(Collected data entries)
(** * sf-events: the extraction engine, the date classifier and the grouping

    A shallow embedding of [process-html.js] (the function [extractEvents]
    and the grouping loop of [processHtmlFiles]) and of the revision of the
    same script that still carries the two date filters ([todaysEvents] and
    [strictlyFilteredEvents]).

    Conventions of the embedding:
    - a JavaScript string is a [string] whose characters are its code units
      (code units below 256);
    - a value that comes out of [JSON.parse], or a field of an event record
      that may hold one, is a [JSValue];
    - a [throw] is the constructor [Throw] of [Exc]; every [try]/[catch] of
      the source is a [match] on it;
    - what the JavaScript host computes (JSON.parse, Date parsing, Intl
      formatting, WHATWG URL resolution) is a field of the record [Host];
    - the page is a [RawDocument]: the results of the searches the script
      runs on the text, and the nodes [cheerio] finds for a selector;
    - the object [eventsByRegion], used as a dictionary, is the list of its
      own properties in the order of their creation; a lookup that finds no
      own property goes on to [Object.prototype], whose twelve names
      ([constructor], [toString], [__proto__], ...) every object inherits;
    - [console.log] and the [DEBUG_SOURCE] branches only print and are
      left out.

    Around the engine, the file also embeds the naming of the dumps shared
    by [fetch-html.js] and [process-html.js] ([sanitizeFilename],
    [getHtmlFilePath]), the loop of [processHtmlFiles] over the fetched
    rows of sources.csv, the markdown report with [eventsByRegion] in the
    order in which [for ... in] enumerates it, and the part of
    [cleanup-events.js] that finds the JSON text in the answer of the
    model. The file system is a pair of functions on file names; the
    browser of [fetch-html.js] and the HTTP call of [cleanup-events.js] are
    not modelled. *)

From Stdlib Require Import ZArith Bool Ascii String List Lia DecimalString.
From stdpp Require Import base option list strings.

Import ListNotations.
Local Open Scope Z_scope.

(** ** Strings *)

Module Str.

Definition codeUnit (c : ascii) : N := N_of_ascii c.

(** [\s] of a regular expression and the white space of [trim], for code
    units below 256: TAB, LF, VT, FF, CR, SP and NBSP. *)
Definition isWhiteSpace (c : ascii) : bool :=
  let n := codeUnit c in
  ((9 <=? n) && (n <=? 13) || (n =? 32) || (n =? 160))%N.

Definition isDigit (c : ascii) : bool :=
  let n := codeUnit c in ((48 <=? n) && (n <=? 57))%N.

(** [\w]: ASCII letters, digits and the underscore. *)
Definition isWordChar (c : ascii) : bool :=
  let n := codeUnit c in
  (isDigit c || (65 <=? n) && (n <=? 90) || (97 <=? n) && (n <=? 122) || (n =? 95))%N.

Definition lowerChar (c : ascii) : ascii :=
  let n := codeUnit c in
  if ((65 <=? n) && (n <=? 90) || (192 <=? n) && (n <=? 222) && negb (n =? 215))%N
  then ascii_of_N (n + 32) else c.

Fixpoint toLowerCase (s : string) : string :=
  match s with
  | EmptyString => EmptyString
  | String c s' => String (lowerChar c) (toLowerCase s')
  end.

Fixpoint startsWith (s p : string) : bool :=
  match p, s with
  | EmptyString, _ => true
  | String a p', String b s' => Ascii.eqb a b && startsWith s' p'
  | String _ _, EmptyString => false
  end.

(** [s.includes(needle)] *)
Fixpoint includes (s needle : string) : bool :=
  startsWith s needle ||
  match s with
  | EmptyString => false
  | String _ s' => includes s' needle
  end.

(** [s.endsWith(suffix)] *)
Fixpoint endsWith (s suffix : string) : bool :=
  String.eqb s suffix ||
  match s with
  | EmptyString => false
  | String _ s' => endsWith s' suffix
  end.

Fixpoint trimStart (s : string) : string :=
  match s with
  | String c s' => if isWhiteSpace c then trimStart s' else s
  | EmptyString => EmptyString
  end.

Fixpoint allWhiteSpace (s : string) : bool :=
  match s with
  | EmptyString => true
  | String c s' => isWhiteSpace c && allWhiteSpace s'
  end.

Fixpoint trimEnd (s : string) : string :=
  match s with
  | EmptyString => EmptyString
  | String c s' => if allWhiteSpace s then EmptyString else String c (trimEnd s')
  end.

Definition trim (s : string) : string := trimEnd (trimStart s).

(** [s.replace(/\s+/g, ' ')]: every maximal run of white space becomes one
    space; [inRun] tells that the previous character was white space. *)
Fixpoint collapseFrom (inRun : bool) (s : string) : string :=
  match s with
  | EmptyString => EmptyString
  | String c s' =>
      if isWhiteSpace c
      then (if inRun then collapseFrom true s' else String " " (collapseFrom true s'))
      else String c (collapseFrom false s')
  end.

Definition collapseWhiteSpace (s : string) : string := collapseFrom false s.

(** [texts.join(' ')] *)
Fixpoint join (sep : string) (texts : list string) : string :=
  match texts with
  | [] => EmptyString
  | [t] => t
  | t :: rest => t +:+ sep +:+ join sep rest
  end.

(** [n.toString()] and [`${n}`] for an integer [n]. *)
Definition ofZ (n : Z) : string := NilZero.string_of_int (Z.to_int n).

Fixpoint allDigits (s : string) : bool :=
  match s with
  | EmptyString => true
  | String c s' => isDigit c && allDigits s'
  end.

(** [Number(s)] for a string of decimal digits. *)
Fixpoint digitsValue (acc : Z) (s : string) : Z :=
  match s with
  | EmptyString => acc
  | String c s' => digitsValue (10 * acc + (Z.of_N (codeUnit c) - 48)) s'
  end.

(** Splits at the first occurrence of the separator character. *)
Fixpoint splitAt (sep : ascii) (s : string) : option (string * string) :=
  match s with
  | EmptyString => None
  | String c s' =>
      if Ascii.eqb c sep then Some (EmptyString, s')
      else match splitAt sep s' with
           | Some (a, b) => Some (String c a, b)
           | None => None
           end
  end.

(** [/^\d+SEP\d+$/.test(s)] followed by [s.split(SEP).map(Number)]: the two
    numbers when the string has that shape. *)
Definition twoNumbers (sep : ascii) (s : string) : option (Z * Z) :=
  match splitAt sep s with
  | Some (a, b) =>
      if negb (String.eqb a "") && negb (String.eqb b "") && allDigits a && allDigits b
      then Some (digitsValue 0 a, digitsValue 0 b) else None
  | None => None
  end.

Definition head (s : string) : option ascii :=
  match s with EmptyString => None | String c _ => Some c end.

Fixpoint drop (n : nat) (s : string) : string :=
  match n, s with
  | O, _ => s
  | S n', String _ s' => drop n' s'
  | S _, EmptyString => EmptyString
  end.

Fixpoint lastChar (dflt : option ascii) (s : string) : option ascii :=
  match s with
  | EmptyString => dflt
  | String c s' => lastChar (Some c) s'
  end.

Definition isWord (c : option ascii) : bool :=
  match c with Some a => isWordChar a | None => false end.

(** The assertion [\b] between two neighbouring positions. *)
Definition wordBoundary (before after : option ascii) : bool :=
  xorb (isWord before) (isWord after).

(** [new RegExp(`\\b${lit}\\b`).test(s)] for a literal [lit] without
    metacharacters, scanning [s] whose preceding character is [prev]. *)
Fixpoint testWordBoundedFrom (prev : option ascii) (lit s : string) : bool :=
  (wordBoundary prev (head s) && startsWith s lit &&
   wordBoundary (lastChar prev lit) (head (drop (String.length lit) s))) ||
  match s with
  | EmptyString => false
  | String c s' => testWordBoundedFrom (Some c) lit s'
  end.

Definition testWordBounded (lit s : string) : bool :=
  testWordBoundedFrom None lit s.

End Str.

(** ** Exceptions *)

(** The result of an expression that may throw. *)
Inductive Exc (A : Type) : Type :=
  | Ok (a : A)
  | Throw.
Arguments Ok {A} a.
Arguments Throw {A}.

Definition bindExc {A B : Type} (e : Exc A) (k : A -> Exc B) : Exc B :=
  match e with
  | Ok a => k a
  | Throw => Throw
  end.

Notation "'let!' x ':=' e 'in' k" := (bindExc e (fun x => k))
  (at level 10, x name, e at level 100, k at level 200).

(** ** Values *)

(** The values [JSON.parse] can return, and [undefined]. A number is an
    integer below 2^53 in absolute value, which [`${n}`] prints with all
    its digits (the code only tests numbers for truthiness and prints
    them). *)
#[warnings="-register-all"]
Inductive JSValue : Type :=
  | JUndefined
  | JNull
  | JBool (b : bool)
  | JNum (n : Z)
  | JStr (s : string)
  | JArr (items : list JSValue)
  | JObj (props : list (string * JSValue)).

Module JS.

Definition truthy (v : JSValue) : bool :=
  match v with
  | JUndefined | JNull => false
  | JBool b => b
  | JNum n => negb (n =? 0)
  | JStr s => negb (String.eqb s "")
  | JArr _ | JObj _ => true
  end.

(** [a || b] and [a && b] *)
Definition or (a b : JSValue) : JSValue := if truthy a then a else b.
Definition and (a b : JSValue) : JSValue := if truthy a then b else a.

Definition isNullish (v : JSValue) : bool :=
  match v with JUndefined | JNull => true | _ => false end.

Definition isArray (v : JSValue) : bool :=
  match v with JArr _ => true | _ => false end.

Fixpoint lookupProp (k : string) (props : list (string * JSValue)) : JSValue :=
  match props with
  | [] => JUndefined
  | (k', v) :: rest => if String.eqb k k' then v else lookupProp k rest
  end.

(** [v.k] for the property names the code reads, none of which is an index,
    [length] or a method of strings or arrays: reading from [null] or
    [undefined] throws a TypeError, an object gives its own property, and
    anything else gives [undefined]. *)
Definition getp (v : JSValue) (k : string) : Exc JSValue :=
  match v with
  | JUndefined | JNull => Throw
  | JObj props => Ok (lookupProp k props)
  | _ => Ok JUndefined
  end.

(** [v?.k] *)
Definition getopt (v : JSValue) (k : string) : Exc JSValue :=
  if isNullish v then Ok JUndefined else getp v k.

(** [v[0]] *)
Definition getFirst (v : JSValue) : Exc JSValue :=
  match v with
  | JUndefined | JNull => Throw
  | JArr items => Ok (List.hd JUndefined items)
  | JObj props => Ok (lookupProp "0" props)
  | JStr (String c _) => Ok (JStr (String c EmptyString))
  | _ => Ok JUndefined
  end.

(** [v === 'text'] *)
Definition isStr (v : JSValue) (text : string) : bool :=
  match v with JStr s => String.eqb s text | _ => false end.

(** [`${v}`] *)
Fixpoint ToString (v : JSValue) : string :=
  match v with
  | JUndefined => "undefined"
  | JNull => "null"
  | JBool true => "true"
  | JBool false => "false"
  | JNum n => Str.ofZ n
  | JStr s => s
  | JObj _ => "[object Object]"
  | JArr items =>
      (fix joinItems (l : list JSValue) : string :=
         match l with
         | [] => EmptyString
         | x :: rest =>
             (if isNullish x then EmptyString else ToString x) +:+
             match rest with
             | [] => EmptyString
             | _ :: _ => "," +:+ joinItems rest
             end
         end) items
  end.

Task details: Above are some records. Count the lines among them with the word "embedding", and answer with the number only.

Answer to this task: 2